When asked to do the operating system for the new IBM PC, Microsoft bought outright an operating system from Seattle Computer Products that would save a year in development time.
At the time IBM thought that they were getting sole rights to the OS called PCDOS, and indeed they were, but Microsoft also retained the right to sell a version of PCDOS called MS-DOS. At the very start there was a perception that MS-DOS was some how not quite PCDOS - but this soon faded as cheap PC clones became available all running MS-DOS.
The move not only made MS-DOS the industry standard it also made sure that IBM didn’t have the stranglehold on the industry that it would have had if Microsoft had sold MS-DOS outright. PC-DOS was also sold fairly cheaply compared to the other two operating systems that IBM offered - UCSD P, and CP/M 86. Gates was very clear that more or less giving it away was well worth it in terms of licensing deals to come!
When IBM attempted to gain a stranglehold on the market by reinventing the PC but this time with proprietary hardware it also wanted some proprietary software but strangely it still asked Microsoft to develop it in partnership.
The difference was that IBM had a bigger share and its OS/2 was going to be different from Microsoft’s OS/2. As things turned out both the PS/2 and OS/2 failed and Microsoft’s Windows became the number one operating system. Gates claims to have tried to interest IBM in Windows but his attempts fell on deaf ears.

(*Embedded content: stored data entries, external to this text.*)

(** X6.  With no timer pending [dpm_suspend_noirq] always comes back,
    and it is all or nothing.  When it returns 0 every device of
    [dpm_list] is at DPM_OFF_IRQ.  When a late-suspend callback fails,
    its error is what is returned, and before returning the function
    runs [dpm_resume_noirq] itself: the devices it had already put at
    DPM_OFF_IRQ are back at DPM_OFF, no device of the list is above
    DPM_OFF, and the device interrupts are on again. *)
Theorem dpm_suspend_noirq_all_or_nothing (msg : pm_message_t) (s : state)
    (Htm : timers s = []) :
  exists e s',
    dpm_suspend_noirq msg s = Ret e s'
    /\ dpm_list s' = dpm_list s
    /\ (e = 0 ->
        all_at (dpm_list s) DPM_OFF_IRQ s'
        /\ (forall y, ~ In y (dpm_list s) -> devs s' y = devs s y)
        /\ exists new, trace s' = EvUnlock :: new ++ EvLock :: EvSuspendIrqs :: trace s)
    /\ (e <> 0 ->
        (exists waiting k reached,
           dpm_list s = waiting ++ k :: reached
           /\ failed_since k e (trace s) s'
           /\ all_at reached DPM_OFF s')
        /\ (forall y, In y (dpm_list s) -> dpm_gt (dev_status s' y) DPM_OFF = false)
        /\ transition_started s' = false
        /\ exists tr, trace s' = EvResumeIrqs :: tr).
Proof.
  apply wp_total. unfold dpm_suspend_noirq. wp_pure.
  set (s0 := with_trace (EvLock :: _) _).
  eapply wp_conseq;
    [apply (suspend_noirq_walk_effect msg (rev (dpm_list s0)) s0); exact Htm
    | | auto].
  intros e s1 (Htm1 & Hl1 & [n1 He1] & reached & Hst & Hdv & Hok & Hbad).
  cbv beta. wp_pure.
  destruct (Z.eqb_spec e 0) as [Hz|Hnz]; cbn [negb].
  - wp_pure. st_simpl. split; [exact Hl1|]. split; [|congruence].
    intros _. rewrite (Hok Hz) in Hst, Hdv. split; [|split].
    + intros y Hy. unfold dev_status in *. st_simpl. rewrite Hst.
      rewrite on_list_rev. unfold s0. st_simpl. now rewrite on_list_true.
    + intros y Hy. st_simpl. rewrite Hdv; [reflexivity|].
      rewrite on_list_rev. unfold s0. st_simpl. now apply on_list_false.
    + exists n1. rewrite He1. reflexivity.
  - destruct (Hbad Hnz) as (k & rest & Hw & t & o & nk & Hnk & Hin).
    set (s2 := with_trace (EvUnlock :: trace s1) s1).
    eapply wp_conseq;
      [apply (dpm_resume_noirq_effect (resume_event msg) s2); exact Htm1
      | | auto].
    intros u s3 (Hst3 & Hdv3 & Htm3 & Hl3 & Hts3 & [n3 He3]). cbv beta.
    wp_pure.
    assert (Hl2 : dpm_list s2 = dpm_list s) by (unfold s2; cbn; exact Hl1).
    assert (Hrev : dpm_list s = rev rest ++ k :: rev reached).
    { unfold s0 in Hw. cbn in Hw. apply (f_equal (@rev _)) in Hw.
      rewrite rev_involutive in Hw. rewrite Hw, rev_app_distr. cbn.
      now rewrite <- app_assoc. }
    split; [rewrite Hl3; exact Hl2|]. split; [congruence|]. intros _.
    split; [|split; [|split; [exact Hts3|]]].
    + exists (rev rest), k, (rev reached). split; [exact Hrev|]. split.
      * exists t, o, (EvResumeIrqs :: EvUnlock :: n3 ++ EvUnlock :: nk
                      ++ [EvLock; EvSuspendIrqs]).
        rewrite He3. unfold s2. cbn. rewrite Hnk. unfold s0. cbn.
        rewrite <- !app_assoc. cbn. rewrite <- !app_assoc. cbn.
        split; [reflexivity|]. right. right. apply in_or_app. right.
        right. apply in_or_app. now left.
      * intros y Hy. rewrite Hst3, Hl2.
        rewrite on_list_true
          by (rewrite Hrev; apply in_or_app; right; now right).
        unfold s2, dev_status. cbn. fold (dev_status s1 y). rewrite Hst.
        rewrite on_list_true by (now apply in_rev in Hy). reflexivity.
    + intros y Hy. rewrite Hst3, Hl2. rewrite on_list_true by exact Hy.
      apply out_of_noirq_low.
    + eexists. rewrite He3. reflexivity.
Qed.

End NoirqPhases.

(** ** What the complete phase leaves alone *)

Section CompleteSkips.
Context {PF : Platform}.
Variables (y : dev_id) (msg : pm_message_t) (base : list event_t)
          (v : dpm_state).
Hypothesis Hv : dpm_gt v DPM_ON = false.

Let P (s : state) : Prop := dev_status s y = v /\ silent_since y base s.

Lemma silent_cons e s :
  mentions y e = false -> silent_since y base s ->
  silent_since y base (with_trace (e :: trace s) s).
Proof.
  intros He [new [Htr Hall]]. exists (e :: new). cbn. rewrite Htr.
  split; [reflexivity | now constructor].
Qed.

Lemma silent_app new s s' :
  trace s' = new ++ trace s -> Forall (fun e => mentions y e = false) new ->
  silent_since y base s -> silent_since y base s'.
Proof.
  intros Htr Hnew [n0 [H0 Hall]]. exists (new ++ n0).
  rewrite Htr, H0, app_assoc. split; [reflexivity|].
  apply Forall_app. now split.
Qed.

Lemma callback_of_other_silent (d : dev_id) (new : list event_t) :
  d <> y -> Forall (fun e => callback_of d e = true) new ->
  Forall (fun e => mentions y e = false) new.
Proof.
  intros Hne H. induction H as [|e r He Hr IH]; constructor; [|exact IH].
  destruct e; cbn in *; try discriminate; try reflexivity;
    apply Nat.eqb_eq in He; subst; now apply Nat.eqb_neq.
Qed.

Lemma device_complete_events (d : dev_id) (s : state) :
  wp (device_complete d msg)
     (fun _ s' =>
        devs s' = devs s /\ dpm_list s' = dpm_list s
        /\ exists new, trace s' = new ++ trace s
                       /\ Forall (fun e => callback_of d e = true) new)
     (fun _ _ => True) s.
Proof.
  unfold device_complete. apply wp_bind, wp_get.
  assert (Hstep : forall (t : tier) (slot : option void_callback) (s1 : state),
            wp (match slot with
                | Some cb => invoke_void d t OpComplete cb
                | None => ret tt
                end)
               (fun _ s2 =>
                  devs s2 = devs s1 /\ dpm_list s2 = dpm_list s1
                  /\ exists new, trace s2 = new ++ trace s1
                       /\ Forall (fun e => callback_of d e = true) new)
               (fun _ _ => True) s1).
  { intros t [cb|] s1.
    - eapply wp_conseq; [apply invoke_void_effect | | auto].
      intros u s2 (Ht & Hd & Hl). cbv beta. split; [exact Hd|].
      split; [exact Hl|]. eexists [_; _]. split; [exact Ht|].
      repeat constructor; cbn; apply Nat.eqb_refl.
    - apply wp_ret. repeat split. exists []. split; [reflexivity|constructor]. }
  apply wp_bind. eapply wp_conseq; [apply Hstep | | auto].
  intros u1 s1 (Hd1 & Hl1 & n1 & He1 & Ha1). cbv beta.
  apply wp_bind. eapply wp_conseq; [apply Hstep | | auto].
  intros u2 s2 (Hd2 & Hl2 & n2 & He2 & Ha2). cbv beta.
  eapply wp_conseq; [apply Hstep | | auto].
  intros u3 s3 (Hd3 & Hl3 & n3 & He3 & Ha3). cbv beta.
  split; [congruence|]. split; [congruence|].
  exists (n3 ++ n2 ++ n1). rewrite He3, He2, He1, !app_assoc.
  split; [reflexivity|]. repeat (apply Forall_app; split); assumption.
Qed.

Lemma complete_turn_skips (dev : dev_id) (s : state) :
  P s ->
  wp (if dpm_gt (dev_status s dev) DPM_ON
      then
        set_status dev DPM_ON ;;
        mutex_unlock ;;
        device_complete dev msg ;;
        pm_runtime_put_sync dev ;;
        mutex_lock
      else ret tt)
     (fun _ s' => P s' /\ dpm_list s' = dpm_list s) (fun _ _ => True) s.
Proof.
  intros [Hst Hq].
  destruct (dpm_gt (dev_status s dev) DPM_ON) eqn:Hgt;
    [|apply wp_ret; split; [split; assumption | reflexivity]].
  assert (Hne : dev <> y).
  { intros ->. rewrite Hst, Hv in Hgt. discriminate. }
  wp_pure. set (s0 := with_trace _ _).
  eapply wp_conseq; [apply (device_complete_events dev s0) | | auto].
  intros u s1 (Hd1 & Hl1 & new & Htr & Hall). cbv beta.
  unfold pm_runtime_put_sync. wp_pure. split; [split|].
  - unfold dev_status. cbn. rewrite Hd1. unfold s0. cbn.
    rewrite upd_dev_other by congruence. exact Hst.
  - apply silent_cons; [reflexivity|].
    apply silent_cons; [cbn; now apply Nat.eqb_neq|].
    apply (silent_app new s0); [exact Htr | now apply (callback_of_other_silent dev) |].
    unfold s0. apply silent_cons; [reflexivity|].
    destruct Hq as [n0 [H0 Ha0]]. exists n0. cbn. auto.
  - cbn. exact Hl1.
Qed.

Lemma complete_loop_skips (fuel : nat) :
  forall done s,
    P s ->
    wp (dpm_complete_loop fuel msg done) (fun _ s' => P s') (fun _ _ => True) s.
Proof.
  induction fuel as [|f IH]; intros done s HP; cbn [dpm_complete_loop];
    apply wp_bind, wp_get;
    destruct (list_prev (dpm_list s)) as [dev|] eqn:Hp.
  - apply wp_out_of_fuel. exact I.
  - apply wp_ret. exact HP.
  - apply wp_bind, wp_get. apply wp_bind.
    eapply wp_conseq; [apply (complete_turn_skips dev s HP) | | auto].
    intros u s1 [HP1 Hl1]. cbv beta. unfold list_move. wp_pure.
    destruct (on_list dev (dpm_list s1)); wp_pure; apply IH.
    + destruct HP1 as [H1 [n [H2 H3]]]. split; [exact H1|]. now exists n.
    + exact HP1.
  - apply wp_ret. exact HP.
Qed.

Lemma dpm_complete_skips (s : state) :
  dev_status s y = v -> base = trace s ->
  wp (dpm_complete msg) (fun _ s' => P s') (fun _ _ => True) s.
Proof.
  intros Hst Hb. unfold dpm_complete. wp_pure.
  eapply wp_conseq; [apply complete_loop_skips | | auto].
  - split; [exact Hst|]. exists [EvLock]. cbn. rewrite Hb.
    split; [reflexivity | now constructor].
  - intros done s1 HP1. cbv beta. wp_pure.
    destruct HP1 as [H1 [n [H2 H3]]]. split; [exact H1|].
    exists (EvUnlock :: n). cbn. rewrite H2.
    split; [reflexivity | now constructor].
Qed.

End CompleteSkips.

Section CompleteFlag.
Context {PF : Platform}.

Lemma dpm_complete_resets_flag (msg : pm_message_t) (s : state) :
  wp (dpm_complete msg) (fun _ s' => transition_started s' = false)
     (fun _ _ => True) s.
Proof.
  unfold dpm_complete. wp_pure.
  eapply wp_conseq;
    [apply (ev_complete_loop (fun x => transition_started x = false));
     auto
    | | auto].
  intros done s1 H1. cbv beta in H1 |- *. wp_pure. exact H1.
Qed.

(** X7.  [dpm_complete] leaves a device that is at DPM_ON (or was never
    initialised) alone, listed or not: its status stays, none of its
    callbacks is entered and [pm_runtime_put_sync] is not called for
    it.  [dpm_complete] also resets [transition_started]. *)
Theorem dpm_complete_skips_devices_at_on (y : dev_id) (msg : pm_message_t)
    (s s' : state)
    (Hon : dpm_gt (dev_status s y) DPM_ON = false)
    (Hrun : dpm_complete msg s = Ret tt s') :
  dev_status s' y = dev_status s y
  /\ silent_since y (trace s) s'
  /\ transition_started s' = false.
Proof.
  pose proof (wp_ret_eq _ _ _ _ _ _ Hrun
                (dpm_complete_skips y msg (trace s) (dev_status s y) Hon s
                   eq_refl eq_refl)) as [H1 H2].
  pose proof (wp_ret_eq _ _ _ _ _ _ Hrun (dpm_complete_resets_flag msg s)) as H3.
  auto.
Qed.

End CompleteFlag.

(** ** Registering a device while a transition is under way *)

Section TransitionFlag.
Context {PF : Platform}.

Lemma dpm_prepare_sets_flag (fuel : nat) (msg : pm_message_t) (s : state) :
  wp (dpm_prepare fuel msg) (fun _ s' => transition_started s' = true)
     (fun _ _ => True) s.
Proof.
  unfold dpm_prepare. wp_pure.
  eapply wp_conseq;
    [apply (ev_prepare_loop (fun x => transition_started x = true)); auto
    | | auto].
  intros r s1 H1. cbv beta in H1 |- *. wp_pure. exact H1.
Qed.

Lemma parent_kept_by_prepare (d : dev_id) (p : option dev_id) (fuel : nat)
    (msg : pm_message_t) :
  keeps (fun s => parent (devs s d) = p) (dpm_prepare fuel msg).
Proof.
  apply ev_dpm_prepare; auto; intros; cbn; unfold upd_dev;
    destruct (Nat.eqb d x); auto.
Qed.

Lemma device_pm_add_parentless (d : dev_id) (s : state) :
  parent (devs s d) = None ->
  device_pm_add d s =
  Ret tt (with_trace
            (EvUnlock :: (if transition_started s then [EvWarn d] else [])
             ++ EvLock :: trace s)
            (with_dpm_list (dpm_list s ++ [d]) s)).
Proof.
  intros Hp. unfold device_pm_add, mutex_lock, mutex_unlock, log, bind, get,
    modify, ret. cbn. rewrite Hp. destruct (transition_started s); reflexivity.
Qed.

Lemma device_pm_add_child (d p : dev_id) (s : state) :
  parent (devs s d) = Some p ->
  device_pm_add d s =
  Ret tt (with_trace
            (EvUnlock
             :: (if dpm_ge (dev_status s p) DPM_SUSPENDING then [EvWarn d] else [])
             ++ EvLock :: trace s)
            (with_dpm_list (dpm_list s ++ [d]) s)).
Proof.
  intros Hp. unfold device_pm_add, mutex_lock, mutex_unlock, log, bind, get,
    modify, ret. cbn. rewrite Hp. cbn.
  change (dev_status (with_trace (EvLock :: trace s) s) p)
    with (dev_status s p).
  destruct (dpm_ge (dev_status s p) DPM_SUSPENDING); reflexivity.
Qed.

Lemma parent_kept_by_complete (d : dev_id) (p : option dev_id)
    (msg : pm_message_t) :
  keeps (fun s => parent (devs s d) = p) (dpm_complete msg).
Proof.
  apply ev_dpm_complete; auto; intros; cbn; unfold upd_dev;
    destruct (Nat.eqb d x); auto.
Qed.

“In May 1990, the last weeks before the release of Windows 3.0, we tried to reach an agreement with IBM for it to license Windows to use on its own personal computers. We told IBM that we thought that although OS/2 would work over time, for the moment Windows was going to be a success and OS/2 would find its niche slowly.”
Although the split with IBM caused them to produce their own version of OS/2 to compete with Windows, Microsoft made money on every copy of OS/2 IBM sold! When OS/2 had to be Windows compatible to stand a chance of survival Microsoft moved the goal posts by releasing Windows 3.1 and removing real mode support.
Bill Gates, Programmer
Time and time again you can see the evidence of fancy foot work and the closer you look the fancier it gets! It all has the mark of a programmer's mind set to the complex task of managing a business.
If you read about Bill Gates's character you will most often find him described as intelligent, arrogant and prone to temper tantrums. Coming from a well-to-do background he fits the mould of the spoilt, over-privileged child who never quite managed to grow up. He certainly looked the part of the awkward teenager, a fact that many top company executives have commented on and initially found difficult to deal with.
A common problem seems to have been misidentifying Gates as the office junior rather than the boss! They also comment in many cases that Gates then went on to impress them with his confidence and grasp of the business in hand.
A strange mixture.
The most important feature of Bill Gates has to be his powerful intelligence coupled with his overwhelming desire to win.
There is no question that he is very intelligent - his early school success, the quality of the programs with which he has been associated and the number of times Microsoft managed to win irrespective of chance factors are all a testimony to this. He also values people with whom he can have "high band width" communication and this is perhaps one the main reasons that Microsoft worked as if it were a single unit more than any other company.
His addiction to winning is proved by his appetite for playing games - poker, go - and fast cars. Even catching a plane for a business appointment was turned into a competitive game - how late could you leave the Microsoft offices and still catch the plane!
While it is tempting to compare Gates with Steve Jobs of Apple - they were born in the same year and were both founders of major competing companies - the comparison quickly turns into a contrast.
About the only similarities seem to be their tendency to have temper tantrums, although Bill Gates seems even to have managed these to good effect! The key difference is that Gates is a techie, an analytical thinker, whereas Jobs worked more by impressions and hunches than anything else.